Números Alarmantes: 1.238.208 mulheres vítimas de violência em 2023 e crescimento de feminicídio e estupro

Maíra Beauchamp Salomi* Publicado em 26/07/2024, às 06h00

É importante reconhecer o alarmante crescimento da violência contra mulheres, incluindo feminicídio e estupro, em 2023.
É importante reconhecer o alarmante crescimento da violência contra mulheres, incluindo feminicídio e estupro, em 2023.

Várias foram as manchetes dos últimos dias apresentando os resultados do 18º Anuário de Segurança Pública publicado na semana passada. Os números de fato são alarmantes. Somente no ano de 2023 foram 1.238.208 mulheres vítimas de diversas modalidades de violência, tais como ameaças, agressões domésticas, feminicídio e estupro. Todos os números absolutos de ocorrências desses delitos cresceram em relação ao ano de 2022, exceto pela taxa referente ao homicídio, que caiu 0,1%, correspondente a apenas 4 casos a menos em 2023. 

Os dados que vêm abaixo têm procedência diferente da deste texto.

(** * gpup: the upload pipeline of package [photos] (upload.go)

    A shallow embedding of [UploadFile], [UploadFiles] / [uploadWorker],
    [Append] and [findMediaItemByUploadToken], and the properties of the
    upload-then-commit flow proved about them.

    Conventions of the embedding:
    - a Go [string] is a [string]; a Go [int] is a [Z];
    - a Go [error] is its message; a nil-able value is an [option];
    - the operating system, the HTTP client and the remote service are
      records of functions giving their answers;
    - goroutines are threads of an interleaving small-step semantics whose
      step function is executable. *)

From Stdlib Require Import ZArith Ascii String DecimalString.
From stdpp Require Import base tactics option list strings.

Local Open Scope string_scope.
Local Open Scope list_scope.
Local Open Scope Z_scope.

(** ** Strings and formatting *)

Module Fmt.

(** [%d] of [fmt]: the decimal digits, with a leading minus sign for a
    negative number. *)
Definition d (n : Z) : string := NilZero.string_of_int (Z.to_int n).

(** [s] occurs in [msg] as a contiguous piece. *)
Definition includes (msg s : string) : Prop :=
  exists pre post : string, msg = pre +:+ s +:+ post.

End Fmt.

(** ** Package [path] of the Go standard library: [path.Base] *)

Module path.

Definition is_slash (c : ascii) : bool := Ascii.eqb c "/"%char.

(** The loop [for len(path) > 0 && path[len(path)-1] == '/'] that drops the
    trailing slashes. *)
Fixpoint stripTrailingSlashes (s : string) : string :=
  match s with
  | EmptyString => EmptyString
  | String c r =>
      match stripTrailingSlashes r with
      | EmptyString => if is_slash c then EmptyString else String c EmptyString
      | r' => String c r'
      end
  end.

(** [lastSlash]: the index of the last ['/'] of [s], or [-1]. *)
Fixpoint lastSlash (s : string) : Z :=
  match s with
  | EmptyString => -1
  | String c r =>
      let j := lastSlash r in
      if 0 <=? j then j + 1 else if is_slash c then 0 else -1
  end.

(** The slice expression [s[n:]]. *)
Fixpoint from (n : nat) (s : string) : string :=
  match n, s with
  | O, _ => s
  | S n', String _ r => from n' r
  | S _, EmptyString => EmptyString
  end.

Definition Base (p : string) : string :=
  if String.eqb p "" then "."
  else
    let p := stripTrailingSlashes p in
    let i := lastSlash p in
    let p := if 0 <=? i then from (Z.to_nat (i + 1)) p else p in
    if String.eqb p "" then "/" else p.

End path.

(** ** The data model *)

(** The types of [google.golang.org/api/photoslibrary/v1] that the package
    uses, with the fields it reads or writes.  A field or a list element
    that is a pointer in Go is an [option] here, [None] for [nil]. *)
Module photoslibrary.

Record SimpleMediaItem := { UploadToken : string }.

Record NewMediaItem := {
  Description : string;
  NewMediaItem_SimpleMediaItem : option SimpleMediaItem
}.

Record Status := { Code : Z; Message : string }.

Record NewMediaItemResult := {
  Result_Status : option Status;
  Result_UploadToken : string
}.

Record Album := { Id : string }.

Record BatchCreateMediaItemsRequest := {
  AlbumId : string;
  NewMediaItems : list (option NewMediaItem)
}.

Record BatchCreateMediaItemsResponse := {
  NewMediaItemResults : list (option NewMediaItemResult)
}.

End photoslibrary.
Export photoslibrary.

(** A Go [error], by its message. *)
Definition error := string.

(** An [*os.File] and a response body, by handle. *)
Definition File := nat.
Definition ReadCloser := nat.

Record Request := {
  Method : string;
  URL : string;
  Request_Body : File;
  Header : list (string * string)
}.

Record Response := {
  StatusCode : Z;
  Body : ReadCloser
}.

(** What lies outside the package and answers its calls: the file system,
    package [net/http], the HTTP client [p.client] and the remote service
    [p.service]. *)
Record World := {
  os_Open : string -> File + error;
  http_NewRequest_check : string -> string -> option error;
  client_Do : Request -> Response + error;
  ioutil_ReadAll : ReadCloser -> string + error;
  MediaItems_BatchCreate_Do :
    BatchCreateMediaItemsRequest -> BatchCreateMediaItemsResponse + error
}.

(** [http.NewRequest]: the request with the given method, URL and body and
    no header, unless the method or the URL is refused. *)
Definition http_NewRequest (w : World) (method url : string) (body : File)
  : Request + error :=
  match http_NewRequest_check w method url with
  | Some err => inr err
  | None => inl {| Method := method; URL := url; Request_Body := body; Header := [] |}
  end.

(** [req.Header.Add(key, value)]. *)
Definition Header_Add (req : Request) (key value : string) : Request :=
  {| Method := Method req; URL := URL req; Request_Body := Request_Body req;
     Header := Header req ++ [(key, value)] |}.

(** ** Effects of one function call *)

Inductive Event :=
| EvOpen (name : string)
| EvFileClose (f : File)
| EvDo (req : Request)
| EvReadAll (b : ReadCloser)
| EvBodyClose (b : ReadCloser)
| EvBatchCreate (req : BatchCreateMediaItemsRequest)
| EvPrintf (line : string).

(** The frame of a running function: what it has done so far and the
    calls it has deferred, the latest first. *)
Record Frame := { trace : list Event; deferred : list Event }.

Definition enter : Frame := {| trace := []; deferred := [] |}.

Definition emit (ev : Event) (fr : Frame) : Frame :=
  {| trace := trace fr ++ [ev]; deferred := deferred fr |}.

Definition defer (ev : Event) (fr : Frame) : Frame :=
  {| trace := trace fr; deferred := ev :: deferred fr |}.

(** [return v]: the deferred calls run, last deferred first, then the
    function returns [v]. *)
Definition leave {A : Type} (v : A) (fr : Frame) : list Event * A :=
  (trace fr ++ deferred fr, v).

(** ** upload.go *)

Definition uploadConcurrency : Z := 3.
Definition apiVersion : string := "v1".
Definition basePath : string := "https://photoslibrary.googleapis.com/".
(** * SlurmMultiNodePool: argument partitioning and dispatch artifacts

    A shallow embedding of [slurm_pool/main.py].  The class
    [SlurmMultiNodePool] becomes a record of its attributes; its methods
    become computations in a small state-and-exception monad over the
    instance and the outside world (file system, warnings, log), first
    with writes that always succeed, then over a file system that can
    fail and in which two paths can name one file.  The generated worker
    script is embedded as the function it runs, first with every name
    meaning what the template intends, then with the names looked up as
    the interpreter does. *)

From Stdlib Require Import ZArith Lia.
From stdpp Require Import base list strings gmap pretty.

Local Open Scope Z_scope.

(** ** Characters that cannot be written inside a string literal *)

Definition nl : string := String (Ascii.ascii_of_nat 10) EmptyString.
Definition dq : string := String (Ascii.ascii_of_nat 34) EmptyString.

Definition concat_str (parts : list string) : string :=
  foldr String.append EmptyString parts.

(** ** Python dictionaries

    A [dict] keeps its keys in insertion order, and [str] of a dict
    prints them in that order, so a dictionary is an association list
    without repeated keys. *)

Module PyDict.
Section dict.
Context {K V : Type} `{EqDecision K}.

(** [d[k] = v]: overwrite in place, or append a new key. *)
Fixpoint setitem (d : list (K * V)) (k : K) (v : V) : list (K * V) :=
  match d with
  | [] => [(k, v)]
  | (k', v') :: r =>
      if decide (k = k') then (k', v) :: r else (k', v') :: setitem r k v
  end.
(** X19.  Whatever [os.path.splitext] returns, the three files the script
    writes have names different from the name of the input and from one
    another: the input is not overwritten and no output overwrites
    another. *)
Theorem outputs_do_not_overwrite_the_input
  (listing : list string) (cbor_file : string) (out : output_files) :
  discover splitext listing = Ok (cbor_file, out) ->
  json_file out <> cbor_file /\
  excel_file out <> cbor_file /\
  map_file out <> cbor_file /\
  json_file out <> excel_file out /\
  json_file out <> map_file out /\
  excel_file out <> map_file out.
Proof.
  intros H. apply discover_Ok in H as [H ->]. cbn [json_file excel_file map_file].
  apply first_cbor_Some in H as (_ & _ & _ & Hf & _).
  apply endswith_iff in Hf as [stem ->].
  repeat split; apply differ_by_last_char; discriminate.
Qed.

End Names.

Lemma discover_takes_first_cbor_witness :
  exists before after,
    sample_listing = (before ++ "pass_0628.cbor" :: after)%list /\
    (exists stem, "pass_0628.cbor" = stem ++ ".cbor") /\
    Forall (fun other => forall stem, other <> stem ++ ".cbor") before.
Proof.
  apply (proj1 (discover_takes_first_cbor_entry splitext_four sample_listing)
               "pass_0628.cbor"
               {| json_file := "pass_0628.json";
                  excel_file := "pass_0628_pass_data.xlsx";
                  map_file := "pass_0628_map.png" |}).
  reflexivity.
Defined.

Lemma outputs_do_not_overwrite_witness :
  "pass_0628.json" <> "pass_0628.cbor" /\
  "pass_0628_pass_data.xlsx" <> "pass_0628.cbor" /\
  "pass_0628_map.png" <> "pass_0628.cbor" /\
  "pass_0628.json" <> "pass_0628_pass_data.xlsx" /\
  "pass_0628.json" <> "pass_0628_map.png" /\
  "pass_0628_pass_data.xlsx" <> "pass_0628_map.png".
Proof.
  apply (outputs_do_not_overwrite_the_input splitext_four sample_listing
           "pass_0628.cbor"
           {| json_file := "pass_0628.json";
              excel_file := "pass_0628_pass_data.xlsx";
              map_file := "pass_0628_map.png" |}).
  reflexivity.
Defined.

End CborFilesFacts.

Para ilustrar esse aumento, basta verificar as taxas de variação entre um ano e outro. Do ano de 2022 para 2023, o percentual de incremento foi de 16,5% para o crime de ameaça, 9,8% para lesão corporal no contexto doméstico, 34,5% para stalking, 33,8% para violência psicológica, 28,5% para assédio sexual, 48,7% para importunação sexual e 0,8% referente aos feminicídios. No caso do estupro o aumento foi de 5,2% e para o estupro de vulnerável 5,3%. Os números absolutos indicam 1 estupro a cada 6 minutos praticado no ano de 2023, com 83.988 casos registrados em 12 meses.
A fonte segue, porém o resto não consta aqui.